Identification and Characterization of Salt Tolerance of Wheat Germplasm Using a Multivariable Screening Approach

Abstract

Salinity is one of the major limitations to wheat production worldwide. This study was designed to evaluate the level of genetic variation among 150 internationally derived wheat genotypes for salinity tolerance at germination, seedling and adult plant stages, with the aim of identifying new genetic resources with desirable adaptation characteristics for breeding programmes and further genetic studies. In all the growth stages, genotype and salt treatment effects were observed. Salt stress caused 33 %, 51 % and 82 % reductions in germination vigor, seedling shoot dry matter and seed grain yield, respectively. The rate of root and shoot water loss due to salt stress exhibited significant negative correlation with shoot K+, but not with shoot Na+ and shoot K+/Na+ ratio.

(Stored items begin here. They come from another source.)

(** * Tic-Tac-Toe with a tabular learning agent

    A shallow embedding of [Module 1 (Week 2)/Tic_Tac_Toe.py]: the game
    engine [TicTacToeGame], the agent [SimpleAIAgent] and the self-play
    driver [train_agent], followed by the properties of the specification
    that were checked against them.

    Modelling conventions.
    - Python objects are records passed explicitly; a method takes the
      object and returns the object it leaves behind.
    - A Python [str] is a [string]; board cells are the strings the code
      writes (one blank, [X], [O]), a board is a [list string].
    - A Python [int] used as an index is a [Z] (negative indices wrap as in
      Python); visit counts, which start at 0 and are only incremented, are
      [nat].
    - A Python [float] is a rational [Q] in [Agent], whose theorems use the
      stored numbers only as table entries and through the comparisons of
      [choose_action]. The arithmetic of [learn] rounds: it is modelled a
      second time in [Binary64], operation for operation on IEEE 754
      doubles, and what is said about the numbers [learn] stores is said
      there. The initial running maximum [-float('inf')] is [None].
    - [defaultdict] is a [gmap] together with the default inserted on a
      missing key.
    - Exceptions are the [Raise] results of [outcome]; a [while] loop takes
      fuel and answers [NoFuel] when it is exhausted.
    - The global [random] module is a state of an abstract generator. *)

From Stdlib Require Import ZArith QArith Lqa List String Ascii Lia Bool Sorted.
From Stdlib Require PrimFloat SpecFloat FloatOps FloatAxioms.
From stdpp Require Import gmap strings list pretty.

The genotypes showed a wide spectrum of response to salt stress across the growth stages; however, four genotypes, Altay2000, 14IWWYTIR-19 and UZ-11CWA-8 (tolerant) and Bobur (sensitive), exhibited consistent responses to salinity across the three growth stages. The tolerant genotypes possessed better ability to maintain stable osmotic potential, low Na+ accumulation, higher shoot K+ concentrations, higher rates of PSII activity, maximal photochemical efficiency and lower nonphotochemical quenching (NPQ), resulting in the significantly higher dry matter production observed under salt stress. The identified genotypes could be used as parents in breeding for new varieties with improved salt tolerance as well as in further genetic studies to uncover the genetic mechanisms governing salt stress response in wheat.